Ça, c’était bel et bien nouveau, et justifierait sans doute la présence de la sorcière. Était-ce d’elle dont parlait Cojocaru lorsqu’il évoquait l’ombre, fille du feu ?

- Un grand travail nous attend à présent, celui de réécrire nos manuels et nos méthodes. Cela doit se faire comme si cela avait toujours été, comme s’il en avait été de tout temps ainsi.

Vasilache se mordit l’intérieur de la joue. Travail nécessaire mais travail sensible, il voyait mieux pourquoi ils étaient si peu nombreux dans la courtine aujourd’hui. Les plus novices, les plus naïfs ne comprendraient pas. Ils croyaient à la fable comme à une réalité historique, prenaient le roman au pied de la lettre au lieu d’y voir des métaphores. C’était mieux ainsi, d’ailleurs, tout le monde ne pouvait pas comprendre qu’entre la réalité et la parole se déroulait une bataille opposant le chaos de l’anarchie et celui, civilisateur, de la littérature performative.

- Vous recevrez mes instructions en quittant ces lieux. Toutes ont été validées par le Grand-Duc et marquées de son sceau, c’est sa volonté qui nous meut.

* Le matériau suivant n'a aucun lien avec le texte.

Fixpoint lookupFile (f : MemFS) (name : string) : Result (list ascii) :=
  match f with
  | [] => Err (Foreign "file does not exist")
  | (n, content) :: f' =>
      if String.eqb n name
      then match content with
           | Some data => Ok data
           | None => Err (Foreign "is a directory")
           end
      else lookupFile f' name
  end.

#[export] Instance memFS : FS MemFS := {
  ReadDir f _ :=
    Ok (map (fun e => mkDirEntry (fst e)
                        (match snd e with None => true | Some _ => false end))
            f);
  ReadFile f name := lookupFile f name
}.

Definition file (name content : string) : string * option (list ascii) :=
  (name, Some (list_ascii_of_string content)).

Definition emptyStore : MockDriver :=
  mkMockDriver "sqlite" None (Ok []) None.

Definition start (d : MockDriver) (f : MemFS) (v : option Rejecting)
  : World MockDriver Rejecting MemFS :=
  mkWorld (mkMigrator d "schema_migrations" f v false) [].

(** The folder of the tests: [1_demo.sql]. *)
Definition demoStatement : string := "CREATE TABLE demo (id INT NOT NULL);".
Definition demoFolder : MemFS := [file "1_demo.sql" demoStatement].
Definition demoHash : string :=
  "5b57bc7ecd6c47d492b2587471ff82890ca185f405f089d5aaaf88519a2974f2".
Definition m1 : Migration :=
  mkMigration 1 "1_demo.sql" None [demoStatement] demoHash.

(** A folder with a gap: [1_x.sql] and [3_y.sql]. *)
Definition gapFolder : MemFS :=
  [file "1_x.sql" "CREATE TABLE x (id INT);";
   file "3_y.sql" "CREATE TABLE y (id INT);"].

(** A folder whose only file holds white space. *)
Definition blankFolder : MemFS :=
  [("1_blank.sql", Some [" "%char; ascii_of_nat 10; ascii_of_nat 9])].

End Mocks.
Import Mocks.

Module Scenarios.

(** The result of a computation that cannot fail here. *)
Definition okOr {A} (default : A) (r : Result A) : A :=
  match r with Ok a => a | Err _ => default end.

(** Two migrations, the second of two statements. *)
Definition twoFolder : MemFS :=
  [file "1_a.sql" "CREATE TABLE a (id INT);";
   file "2_b.sql"
        "CREATE TABLE b (id INT); -- migrate:next CREATE INDEX b_id ON b (id);"].

Definition twoLocal : list Migration :=
  Eval vm_compute in
    okOr [] (fst (readMigrations (start emptyStore twoFolder None))).

(** A store on which the first of them is applied. *)
Definition oneApplied : MockDriver :=
  mkMockDriver "sqlite" None (Ok (firstn 1 twoLocal)) None.
(** X2.  No source path is recorded twice in a reachable catalog. *)
Theorem catalog_paths_are_distinct (py_int : string -> option Z) (ops : list op) :
  NoDup (PyDict.values (file_path_dict (run_ops py_int ops Model_init))).
Proof. apply (ids_inv_run_ops py_int ops Model_init catalog_inv_init ids_inv_init). Qed.

(** X3.  On a reachable catalog [add_file] never raises.  When it admits
    the file, the element returned carries the former counter as its id,
    that id was free, the element and the path are stored under it,
    every other entry of both dictionaries is as before, and the count
    and the counter grow by one.  When it returns [None] the catalog is
    unchanged. *)
Theorem add_file_on_reachable_catalog (py_int : string -> option Z) (ops : list op)
    (absolute_path file_stem file_suffix : string) (ask_confirm_func : string -> bool) :
  let self := run_ops py_int ops Model_init in
  let r := add_file absolute_path file_stem file_suffix ask_confirm_func self in
  match outcome r with
  | Return (Some file_element) =>
      file_element = (counter self, file_stem, file_suffix) /\
      PyDict.get (counter self) (file_element_dict self) = None /\
      PyDict.get (counter self) (file_element_dict (final r)) = Some file_element /\
      PyDict.get (counter self) (file_path_dict (final r)) = Some absolute_path /\
      (forall k, k <> counter self ->
                 PyDict.get k (file_element_dict (final r)) = PyDict.get k (file_element_dict self) /\
                 PyDict.get k (file_path_dict (final r)) = PyDict.get k (file_path_dict self)) /\
      get_file_count (final r) = get_file_count self + 1 /\
      counter (final r) = counter self + 1
  | Return None => final r = self
  | Raise _ | Diverge => False
  end.
Proof.
  intros self r.
  pose proof (catalog_inv_run_ops py_int ops Model_init catalog_inv_init) as Hinv.
  fold self in Hinv. pose proof (catalog_inv_counter_fresh self Hinv) as Hfresh.
  assert (added_ok :
    let m' := added self absolute_path file_stem file_suffix in
    PyDict.get (counter self) (file_element_dict self) = None /\
    PyDict.get (counter self) (file_element_dict m') = Some (counter self, file_stem, file_suffix) /\
    PyDict.get (counter self) (file_path_dict m') = Some absolute_path /\
    (forall k, k <> counter self ->
               PyDict.get k (file_element_dict m') = PyDict.get k (file_element_dict self) /\
               PyDict.get k (file_path_dict m') = PyDict.get k (file_path_dict self)) /\
    get_file_count m' = get_file_count self + 1 /\
    counter m' = counter self + 1).
  { unfold added; simpl. split_and!.
    - apply eq_None_not_Some. by rewrite get_is_Some.
    - apply get_set_eq.
    - apply get_set_eq.
    - intros k Hk. by rewrite !get_set_ne.
    - destruct Hinv as (Hsame & _). unfold get_file_count, PyDict.len; simpl.
      rewrite keys_set_new by (by rewrite Hsame). rewrite length_app. simpl. lia.
    - done. }
  subst r.
  destruct (decide (absolute_path ∈ PyDict.values (file_path_dict self))) as [Hp|Hp].
  { by rewrite add_file_known_path. }
  destruct (decide (file_stem +:+ file_suffix ∈ unique_file_names self)) as [Hn|Hn].
  - destruct (ask_confirm_func (file_stem +:+ file_suffix)) eqn:Hask.
    + rewrite add_file_admitted by done. cbn [outcome final]. split; [done|apply added_ok].
    + by rewrite add_file_rejected.
  - rewrite add_file_fresh_name by done. cbn [outcome final]. split; [done|apply added_ok].
Qed.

- Impérissable soit sa chaire, psalmodia de nouveau l’assistance. Cojocaru hocha la tête et redescendit de l’estrade, la sorcière sur ses talons. Lorsqu’il eut disparu par la poterne de la tour, la cour s’anima d’un seul homme, chacun grognant, s’étirant et murmurant à propos des derniers événements. Vasilache ne fut pas en reste, c’était bon de bouger, même tout coincé qu’il était dans son uniforme.

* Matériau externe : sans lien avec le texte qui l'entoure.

(** * deploy_chronicle_rules.py: a shallow embedding and its properties

    The script synchronises YARA-L rule files kept in a Bitbucket repository
    with the rules registered in Chronicle.  It is a sequence of HTTP calls
    with error handling around them, so the embedding is a small monad:
    every function of the script becomes a computation over an abstract
    remote world, which answers each request, and produces a trace of the
    requests issued and of the log records written.

    Conventions of the model:
    - Python [str] and [bytes] are both Rocq strings (byte sequences); a
      [str] is kept in its UTF-8 encoding.
    - JSON numbers are integers; floating-point literals are not modelled.
    - An exception the script does not catch ([AttributeError], [TypeError],
      [SystemExit]) ends the computation with [Exc].
    - [logging.info] and [logging.debug] progress lines are dropped, except
      the run summary; warnings and errors are recorded in the trace.
    - The two [while] loops of the script take a fuel argument, because the
      remote side may hand out next-page tokens for ever. *)

From stdpp Require Import gmap strings list.
From Stdlib Require Import ZArith NArith Ascii DecimalString.

Open Scope Z_scope.
Set Warnings "-register-all".
Set Default Proof Using "Type".

(** ** Python values *)

(** What [json.loads] produces.  [JNull] is Python's [None]; an object keeps
    its items in order and its keys are pairwise distinct. *)
Inductive JSON : Type :=
| JNull
| JBool (b : bool)
| JNum (n : Z)
| JStr (s : string)
| JArr (xs : list JSON)
| JObj (items : list (string * JSON)).

(** The part of [requests.Response] the script looks at.  [json] is what
    [response.json()] returns, [None] when it raises [JSONDecodeError]. *)
Record Response : Type := mkResponse {
  status_code : Z;
  content : string;
  json : option JSON
}.

(** The values [_make_api_request] can return. *)
Inductive pyval : Type :=
| PJson (v : JSON)
| PBytes (b : string)
| PResponse (r : Response).

Definition PNone : pyval := PJson JNull.

Inductive pyexn : Type :=
| AttributeError
| TypeError
| SystemExit (code : Z).

Inductive Res (A : Type) : Type :=
| Val (a : A)
| Exc (e : pyexn)
| OutOfFuel.
Arguments Val {A} a.
Arguments Exc {A} e.
Arguments OutOfFuel {A}.

(** [Response.raise_for_status] raises [HTTPError] for 4xx and 5xx codes
    and for nothing else. *)
Definition raises_for_status (r : Response) : bool :=
  (400 <=? status_code r) && (status_code r <? 600).

(** [Response.__bool__] is [Response.ok]. *)
Definition response_ok (r : Response) : bool := negb (raises_for_status r).

Definition str_truthy (s : string) : bool :=
  match s with EmptyString => false | _ => true end.

Definition json_truthy (v : JSON) : bool :=
  match v with
  | JNull => false
  | JBool b => b
  | JNum n => negb (n =? 0)
  | JStr s => str_truthy s
  | JArr xs => match xs with [] => false | _ => true end
  | JObj kvs => match kvs with [] => false | _ => true end
  end.

Definition py_is_none (v : pyval) : bool :=
  match v with PJson JNull => true | _ => false end.

Definition py_truthy (v : pyval) : bool :=
  match v with
  | PJson j => json_truthy j
  | PBytes b => str_truthy b
  | PResponse r => response_ok r
  end.

(** [dict.get] on a list of items. *)
Fixpoint assoc (k : string) (kvs : list (string * JSON)) : option JSON :=
  match kvs with
  | [] => None
  | (k', v) :: rest => if String.eqb k k' then Some v else assoc k rest
  end.

(** [v.get(k, d)]: only a dict has the method. *)
Definition json_get (v : JSON) (k : string) (d : JSON) : Res JSON :=
  match v with
  | JObj kvs => Val (default d (assoc k kvs))
  | _ => Exc AttributeError
  end.

Definition py_get (v : pyval) (k : string) (d : JSON) : Res JSON :=
  match v with
  | PJson j => json_get j k d
  | _ => Exc AttributeError
  end.

Definition json_is_str (v : JSON) (s : string) : bool :=
  match v with JStr s' => String.eqb s' s | _ => false end.

Fixpoint str_prefix (p s : string) : bool :=
  match p, s with
  | EmptyString, _ => true
  | String a p', String b s' => Ascii.eqb a b && str_prefix p' s'
  | String _ _, EmptyString => false
  end.

(** [p in s] on two [str]. *)
Fixpoint str_contains (p s : string) : bool :=
  str_prefix p s ||
  match s with
  | EmptyString => false
  | String _ s' => str_contains p s'
  end.

(** [k in v] for a [str] k. *)
Definition json_contains (k : string) (v : JSON) : Res bool :=
  match v with
  | JObj kvs => Val (bool_decide (is_Some (assoc k kvs)))
  | JArr xs => Val (existsb (fun x => json_is_str x k) xs)
  | JStr s => Val (str_contains k s)
  | _ => Exc TypeError
  end.

(** On a [Response], [in] falls back to iterating over byte chunks, none of
    which equals a [str]. *)
Definition py_contains (k : string) (v : pyval) : Res bool :=
  match v with
  | PJson j => json_contains k j
  | PBytes _ => Exc TypeError
  | PResponse _ => Val false
  end.

Fixpoint str_chars (s : string) : list string :=
  match s with
  | EmptyString => []
  | String a s' => String a EmptyString :: str_chars s'
  end.

(** [for x in v]. *)
Definition json_iter (v : JSON) : Res (list JSON) :=
  match v with
  | JArr xs => Val xs
  | JStr s => Val (JStr <$> str_chars s)
  | JObj kvs => Val ((fun kv => JStr (fst kv)) <$> kvs)
  | _ => Exc TypeError
  end.

(** [len(v)]. *)
Definition json_len (v : JSON) : Res nat :=
  match v with
  | JArr xs => Val (length xs)
  | JStr s => Val (String.length s)
  | JObj kvs => Val (length kvs)
  | _ => Exc TypeError
  end.

(** [s.endswith(suffix)]. *)
Fixpoint endswith (s suffix : string) : bool :=
  String.eqb s suffix ||
  match s with
  | EmptyString => false
  | String _ s' => endswith s' suffix
  end.

Definition json_endswith (v : JSON) (suffix : string) : Res bool :=
  match v with
  | JStr s => Val (endswith s suffix)
  | _ => Exc AttributeError
  end.

(** Members of the Python set of rule names: the hashable JSON values, with
    [True == 1] and [False == 0]. *)
Inductive pykey : Type :=
| KNone
| KInt (n : Z)
| KStr (s : string).

Global Instance pykey_eq_dec : EqDecision pykey.
Proof. solve_decision. Defined.

Global Instance pykey_countable : Countable pykey.
Proof.
  refine (inj_countable'
    (fun k => match k with
              | KNone => inl ()
              | KInt n => inr (inl n)
              | KStr s => inr (inr s)
              end)
    (fun x => match x with
              | inl _ => KNone
              | inr (inl n) => KInt n
              | inr (inr s) => KStr s
              end) _).
  by intros [].
Defined.

(** [hash(v)], as [set.add] needs it. *)
Definition json_key (v : JSON) : Res pykey :=
  match v with
  | JNull => Val KNone
  | JBool b => Val (KInt (if b then 1 else 0))
  | JNum n => Val (KInt n)
  | JStr s => Val (KStr s)
  | JArr _ | JObj _ => Exc TypeError
  end.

- Drôle de temps, hm ? souffla son voisin.

- Ne m’en parlez pas.

Il était avide de bavarder, oui, mais n’aurait su dire à cet instant qui était la personne qui venait de lui adresser la parole et faute d’être certain de qui on avait en face, mieux valait éviter les discussions inutiles. Par ailleurs, Vasilache venait de se rappeler qu’il avait envie d’uriner et cette perspective lui comprima d’avantage la vessie si bien qu’il arracha presque des mains le documents scellé et relié de cuir que lui tendait un intendant près des portes de la cour.

D’un pas vif il grimpa sur le chemin de ronde où l'étage d'une tour servait de lieux d'aisance. Il en poussa la porte, s’engouffra dans une cabine de toilette dont il poussa le verrou, prit encore quelques insupportables secondes pour s’ouvrir les ceintures, baudrier et braguette qui l’harnachaient comme un cheval puis enfin libéra avec un soupire d’aise le jet d’urine dans la cuvette. C’était presque aussi bon que de baiser, parfois, de pisser.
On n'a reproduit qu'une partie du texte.